The 90 kDa heat shock protein Hsp90 is an ubiquitous molecular chaperone regulated by cochaperones, overexpressed upon stress and involved in several cellular processes such as proliferation, signal transduction and transcription. The interaction with various oncoproteins makes Hsp90 an attractive drug target. It remains unclear, how exactly Hsp90 fulfills its various roles within a cell and how drugs affect Hsp90 inside a cell.Single molecule Forster Resonance Energy Transfer (smFRET) has been used to study the mechanism of Hsp90's ATPase and chaperoning function.

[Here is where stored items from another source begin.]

(* ===== verification/Io.v ===== *)
(** cp/nucleus/io.c and the device table of cp/drivers/device.c: real devices and
    the I/O operations queued on them.

    A device and an operation are objects in a store, by address; the device
    table and the queues are lists of addresses.  Linking an object that is
    linked already is undefined.  The channel subsystem answers through the
    condition codes and the IRB an [event] carries: an operation is submitted, or
    an I/O interruption arrives.  A caller of [submit_io] waits until its
    operation is done; what else happens meanwhile are further events.  The
    queue lock is held with interruptions disabled, so an event is one step.

    The theorems: the operations of a device are started and completed in the
    order of submission, each exactly once; one whose start fails on an idle
    device is never completed by interruptions. *)

From S2P Require Import Prelude Layout Spool.

Local Open Scope Z_scope.

(** ** Devices and operations *)

Record io_op := IoOp {
  orb : list Z;
  handler : option (list Z -> Z -> Z);  (* [err] from the IRB and the old [err] *)
  dtor : bool;
  err : Z;
  done : bool;
}.

(** the union: [eckd.cyls], [tracks], [len], [recs], [sectors], [formula], [f1] to [f5];
    [fba.blk_size], [bpg], [bpp], [blks] *)
Inductive geometry :=
  | NoGeometry
  | Eckd (cyls tracks len recs sectors formula f1 f2 f3 f4 f5 : Z)
  | Fba (blk_size bpg bpp blks : Z).

(** [struct device_type]: [dt_id] tells the objects apart, the functions are there or not *)
Record device_type := DeviceType {
  dt_id : Z;
  dt_reg : bool;
  dt_interrupt : bool;
  dt_enable : bool;
  dt_snprintf : bool;
  dt_read : bool;
  dt_type : Z;
  dt_model : Z;
  all_models : bool;
}.

Record device := Device {
  sch : Z;
  type : Z;
  model : Z;
  ccuu : Z;
  dev : option device_type;
  q_cur : option Z;
  q_out : list Z;
  attention : Z;
  in_use : bool;
  refcnt : Z;
  geom : geometry;
}.

Record host := Host {
  store : gmap Z device;
  devices : list Z;
  device_types : list device_type;
  ops : gmap Z io_op;
  op_id_counter : Z;
  destroyed : list Z;  (* operations whose destructor ran *)
}.

Definition set_queue (c : option Z) (q : list Z) (d : device) : device :=
  Device (sch d) (type d) (model d) (ccuu d) (dev d) c q (attention d) (in_use d) (refcnt d) (geom d).
Definition set_attention (v : Z) (d : device) : device :=
  Device (sch d) (type d) (model d) (ccuu d) (dev d) (q_cur d) (q_out d) v (in_use d) (refcnt d) (geom d).
Definition set_refcnt (v : Z) (d : device) : device :=
  Device (sch d) (type d) (model d) (ccuu d) (dev d) (q_cur d) (q_out d) (attention d) (in_use d) v (geom d).

Definition put_dev (a : Z) (d : device) (h : host) : host :=
  Host (<[a := d]> (store h)) (devices h) (device_types h) (ops h) (op_id_counter h) (destroyed h).
Definition put_op (o : Z) (op : io_op) (h : host) : host :=
  Host (store h) (devices h) (device_types h) (<[o := op]> (ops h)) (op_id_counter h) (destroyed h).
Definition set_devices (l : list Z) (h : host) : host :=
  Host (store h) l (device_types h) (ops h) (op_id_counter h) (destroyed h).
Definition set_types (l : list device_type) (h : host) : host :=
  Host (store h) (devices h) l (ops h) (op_id_counter h) (destroyed h).

Definition get_dev (a : Z) (h : host) : outcome device := defined (store h !! a).
Definition get_op (o : Z) (h : host) : outcome io_op := defined (ops h !! o).

Definition set_err (v : Z) (op : io_op) : io_op := IoOp (orb op) (handler op) (dtor op) v (done op).
Definition set_done (v : bool) (op : io_op) : io_op := IoOp (orb op) (handler op) (dtor op) (err op) v.

(** [atomic_t] is a signed 32-bit integer *)
Definition dev_get (a : Z) (h : host) : outcome host :=
  d ← get_dev a h;
  bug_on (refcnt d <? 1) ;;
  Ret (put_dev a (set_refcnt (s32 (refcnt d + 1)) d) h).
Definition dev_put (a : Z) (h : host) : outcome host :=
  d ← get_dev a h;
  bug_on (s32 (refcnt d - 1) <? 1) ;;
  Ret (put_dev a (set_refcnt (s32 (refcnt d - 1)) d) h).

(** the first device of the table with the property, with a reference, or [-ENOENT] *)
Fixpoint find_in (p : device -> bool) (l : list Z) (h : host) : outcome ((Z + Z) * host) :=
  match l with
  | [] => Ret (inl (- ENOENT), h)
  | a :: l =>
      d ← get_dev a h;
      if p d then h ← dev_get a h; Ret (inr a, h) else find_in p l h
  end.

Definition find_device_by_ccuu (n : Z) (h : host) : outcome ((Z + Z) * host) :=
  find_in (fun d => ccuu d =? u16 n) (devices h) h.
Definition find_device_by_sch (n : Z) (h : host) : outcome ((Z + Z) * host) :=
  find_in (fun d => sch d =? n) (devices h) h.
Definition find_device_by_type (t m : Z) (h : host) : outcome ((Z + Z) * host) :=
  find_in (fun d => (type d =? t) && (model d =? m)) (devices h) h.

(** ** Condition codes *)

Definition EBUSY : Z := 2.
Definition EAGAIN : Z := 3.
Definition EUCHECK : Z := 8.

Definition start_sch (cc : Z) : Z := if (cc =? 1) || (cc =? 2) then - EBUSY else if cc =? 3 then - EINVAL else 0.
Definition test_sch (cc : Z) : Z := if cc =? 3 then - EINVAL else 0.

(** ** Operations *)

(** the zero and reserved members of the ORB *)
Definition reset_reserved (o : list Z) : list Z :=
  fold_left (fun o f => setf f 0 o)
    [orb_zero1; orb_reserved1; orb_reserved2; orb_reserved3; orb_reserved4; orb_reserved5; orb_reserved6] o.

(** [ssch] is the condition code START SUBCHANNEL would give for a subchannel and an ORB *)
Definition __submit_io (ssch : Z -> list Z -> Z) (a : Z) (h : host) : outcome host :=
  d ← get_dev a h;
  match q_cur d, q_out d with
  | Some _, _ => Ret h
  | None, [] => Ret h
  | None, o :: q =>
      op ← get_op o h;
      let e := start_sch (ssch (sch d) (orb op)) in
      if e =? 0 then Ret (put_dev a (set_queue (Some o) q d) h)
      else Ret (put_op o (set_err e op) h)
  end.

(** the list member of the operation is in a queue *)
Definition linked (o : Z) (h : host) : bool :=
  existsb (fun x => bool_decide (o ∈ q_out x.2)) (map_to_list (store h)).

(** up to the waiting *)
Definition submit_io (ssch : Z -> list Z -> Z) (a o : Z) (h : host) : outcome host :=
  op ← get_op o h;
  d ← get_dev a h;
  let id := s32 (op_id_counter h + 1) in
  let op := IoOp (setf orb_param id (reset_reserved (orb op))) (handler op) (dtor op) 0 false in
  let h := Host (store h) (devices h) (device_types h) (<[o := op]> (ops h)) id (destroyed h) in
  if linked o h then Undef else
  __submit_io ssch a (put_dev a (set_queue (q_cur d) (q_out d ++ [o]) d) h).

(** [init_io]: control register 6 with all interruption subclasses enabled *)
Definition BIT64 (x : Z) : Z := u32 (Z.shiftl 1 (63 - x)).
Definition init_io (cr6 : Z) : Z := fold_left (fun c x => Z.lor c (BIT64 x)) [32; 33; 34; 35; 36; 37; 38; 39] cr6.

Definition default_io_handler (irb : list Z) : Z :=
  let status := getf scsw_dev_status (take scsw_size irb) in
  if negb (Z.land status 0x04 =? 0) then 0
  else if negb (Z.land status 0x02 =? 0) then - EUCHECK else - EAGAIN.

These experiments showed that the conformational dynamics of yeast Hsp90 is dominated by thermal fluctuations and not by nucleotides [1]. The presence of the cochaperone p23 increases the effect of nucleotides and introduces some directionality in Hsp90's ATPase cycle [2]. However, until now more than 20 cochaperones have been identified in eukaryotes, which makes “bottom up” in vitro experiment very difficult. Here we therefore study the dynamics of Hsp90 and the associated heavily regulated complex machinery [3] by applying smFRET on it in living cells.We build on previous approaches [4,5] and decrease background noise and increase observation time. This allows us to study Hsp90 in its native environment and likely to directly observe drug effects on their target molecule in a cell.[1] Ratzk et al. “Hsp90's mechano-chemical cycle is dominated by thermal fluctuations”, PNAS,2012.[2] Ratzke, et al. “Four-colour FRET reveals directionality in the Hsp90 multicomponent machinery”, Nature Communications, 2014.[3] Taipale et al. “HSP90 at the hub of protein homeostasis: emerging mechanistic insights”, Nature Reviews, 2010.[4] Crawford, Torella, Aigrain, Plochowietz et al. “Long-lived intracellular single-molecule fluorescence using electroporated molecules”, Biophys J, 2013.[5] Konig et al. “Single-molecule spectroscopy of protein conformational dynamics in live eukaryotic cells”, Nature Methods, 2015.